[To do] Reproduce only what lies between the first line of the material below and the line containing "let env := ci_dp", with both of those lines included and every line kept exact.

____ Supplied material

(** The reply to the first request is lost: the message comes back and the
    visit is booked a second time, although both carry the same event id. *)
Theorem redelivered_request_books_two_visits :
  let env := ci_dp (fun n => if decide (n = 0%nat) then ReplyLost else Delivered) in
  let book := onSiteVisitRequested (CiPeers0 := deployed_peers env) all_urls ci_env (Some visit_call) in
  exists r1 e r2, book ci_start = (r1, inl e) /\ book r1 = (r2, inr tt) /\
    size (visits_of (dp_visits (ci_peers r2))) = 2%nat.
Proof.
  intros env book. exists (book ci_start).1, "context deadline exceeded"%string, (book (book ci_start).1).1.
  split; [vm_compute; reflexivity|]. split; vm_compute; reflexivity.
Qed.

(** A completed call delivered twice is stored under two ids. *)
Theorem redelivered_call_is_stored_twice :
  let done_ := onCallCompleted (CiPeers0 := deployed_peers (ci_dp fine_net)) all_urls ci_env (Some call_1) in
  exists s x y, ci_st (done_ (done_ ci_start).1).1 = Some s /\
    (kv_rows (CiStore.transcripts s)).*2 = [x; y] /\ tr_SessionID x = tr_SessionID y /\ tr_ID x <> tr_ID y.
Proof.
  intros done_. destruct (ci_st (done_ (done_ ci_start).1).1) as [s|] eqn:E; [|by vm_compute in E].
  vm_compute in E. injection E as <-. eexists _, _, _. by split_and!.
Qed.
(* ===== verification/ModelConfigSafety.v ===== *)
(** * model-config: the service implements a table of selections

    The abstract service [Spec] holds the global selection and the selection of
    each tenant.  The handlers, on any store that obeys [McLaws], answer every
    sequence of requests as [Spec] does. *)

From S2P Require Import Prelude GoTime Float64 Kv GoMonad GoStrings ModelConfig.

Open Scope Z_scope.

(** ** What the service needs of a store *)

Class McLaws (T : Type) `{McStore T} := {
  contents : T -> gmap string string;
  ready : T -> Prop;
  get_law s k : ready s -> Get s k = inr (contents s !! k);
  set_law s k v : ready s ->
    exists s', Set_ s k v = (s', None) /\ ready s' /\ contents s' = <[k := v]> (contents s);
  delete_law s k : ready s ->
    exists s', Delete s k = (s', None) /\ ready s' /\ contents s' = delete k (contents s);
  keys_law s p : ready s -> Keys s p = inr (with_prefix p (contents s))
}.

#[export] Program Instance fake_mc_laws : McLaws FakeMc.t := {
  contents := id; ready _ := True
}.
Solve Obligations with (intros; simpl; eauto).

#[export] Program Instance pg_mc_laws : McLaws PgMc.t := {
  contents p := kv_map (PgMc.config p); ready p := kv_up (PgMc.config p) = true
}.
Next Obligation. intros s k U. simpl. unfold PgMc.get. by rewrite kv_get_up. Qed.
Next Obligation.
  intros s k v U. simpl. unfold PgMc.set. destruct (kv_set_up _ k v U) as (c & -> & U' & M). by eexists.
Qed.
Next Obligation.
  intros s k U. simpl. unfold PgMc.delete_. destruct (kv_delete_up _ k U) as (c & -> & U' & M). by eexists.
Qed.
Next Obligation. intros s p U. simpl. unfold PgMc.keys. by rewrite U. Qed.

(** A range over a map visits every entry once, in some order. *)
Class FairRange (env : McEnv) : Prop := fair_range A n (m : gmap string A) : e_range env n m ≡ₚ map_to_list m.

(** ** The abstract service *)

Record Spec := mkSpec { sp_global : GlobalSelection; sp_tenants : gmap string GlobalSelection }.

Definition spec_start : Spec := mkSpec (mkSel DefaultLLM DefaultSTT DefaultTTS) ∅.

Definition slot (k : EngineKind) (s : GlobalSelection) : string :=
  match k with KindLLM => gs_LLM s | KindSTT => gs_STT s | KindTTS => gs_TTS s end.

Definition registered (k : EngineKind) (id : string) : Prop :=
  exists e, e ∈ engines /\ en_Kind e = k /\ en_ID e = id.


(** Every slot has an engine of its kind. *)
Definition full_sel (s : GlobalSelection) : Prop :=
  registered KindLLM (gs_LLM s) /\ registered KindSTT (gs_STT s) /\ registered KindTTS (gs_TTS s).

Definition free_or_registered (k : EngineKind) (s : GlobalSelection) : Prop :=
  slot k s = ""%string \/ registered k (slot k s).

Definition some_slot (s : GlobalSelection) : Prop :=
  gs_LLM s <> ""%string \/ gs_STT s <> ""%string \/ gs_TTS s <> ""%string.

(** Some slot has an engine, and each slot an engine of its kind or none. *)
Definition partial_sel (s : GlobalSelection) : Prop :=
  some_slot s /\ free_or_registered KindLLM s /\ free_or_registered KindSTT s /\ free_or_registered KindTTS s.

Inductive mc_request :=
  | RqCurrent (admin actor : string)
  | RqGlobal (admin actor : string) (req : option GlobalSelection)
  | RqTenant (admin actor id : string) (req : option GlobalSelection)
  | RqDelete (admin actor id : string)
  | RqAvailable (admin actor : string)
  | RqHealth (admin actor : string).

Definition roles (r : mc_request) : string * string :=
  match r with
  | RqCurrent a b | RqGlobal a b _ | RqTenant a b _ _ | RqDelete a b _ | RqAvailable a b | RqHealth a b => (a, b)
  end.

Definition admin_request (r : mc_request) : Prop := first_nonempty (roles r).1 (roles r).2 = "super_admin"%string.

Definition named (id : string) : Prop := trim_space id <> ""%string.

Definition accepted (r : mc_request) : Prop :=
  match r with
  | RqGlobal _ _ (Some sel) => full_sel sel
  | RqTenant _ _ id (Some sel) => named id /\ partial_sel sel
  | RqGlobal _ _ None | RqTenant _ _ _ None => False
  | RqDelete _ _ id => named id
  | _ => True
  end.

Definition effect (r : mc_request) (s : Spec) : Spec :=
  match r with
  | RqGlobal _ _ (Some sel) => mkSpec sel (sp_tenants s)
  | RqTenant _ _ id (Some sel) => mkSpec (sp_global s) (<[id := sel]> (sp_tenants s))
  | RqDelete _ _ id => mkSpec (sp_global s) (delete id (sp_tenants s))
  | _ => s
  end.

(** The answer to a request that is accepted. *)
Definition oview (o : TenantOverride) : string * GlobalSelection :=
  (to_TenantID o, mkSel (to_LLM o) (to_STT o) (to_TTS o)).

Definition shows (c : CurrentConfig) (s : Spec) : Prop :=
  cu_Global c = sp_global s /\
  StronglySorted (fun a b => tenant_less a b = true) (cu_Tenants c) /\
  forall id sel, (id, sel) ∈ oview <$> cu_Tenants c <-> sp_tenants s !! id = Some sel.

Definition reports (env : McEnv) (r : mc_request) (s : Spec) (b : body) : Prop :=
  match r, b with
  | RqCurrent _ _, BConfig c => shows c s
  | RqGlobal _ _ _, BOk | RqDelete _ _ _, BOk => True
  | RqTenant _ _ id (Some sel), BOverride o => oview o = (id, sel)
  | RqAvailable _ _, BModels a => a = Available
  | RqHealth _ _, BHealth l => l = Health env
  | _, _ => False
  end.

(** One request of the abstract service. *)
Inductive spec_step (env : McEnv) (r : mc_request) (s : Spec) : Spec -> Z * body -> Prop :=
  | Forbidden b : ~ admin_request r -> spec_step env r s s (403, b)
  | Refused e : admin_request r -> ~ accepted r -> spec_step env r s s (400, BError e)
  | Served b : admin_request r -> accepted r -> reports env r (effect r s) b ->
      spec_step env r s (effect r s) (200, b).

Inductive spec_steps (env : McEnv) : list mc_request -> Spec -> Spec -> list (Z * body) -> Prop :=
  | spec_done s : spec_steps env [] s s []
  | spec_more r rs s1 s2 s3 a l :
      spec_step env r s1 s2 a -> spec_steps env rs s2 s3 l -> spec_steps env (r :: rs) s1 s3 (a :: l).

________

[Answer to this problem]
(** The reply to the first request is lost: the message comes back and the
    visit is booked a second time, although both carry the same event id. *)
Theorem redelivered_request_books_two_visits :
  let env := ci_dp (fun n => if decide (n = 0%nat) then ReplyLost else Delivered) in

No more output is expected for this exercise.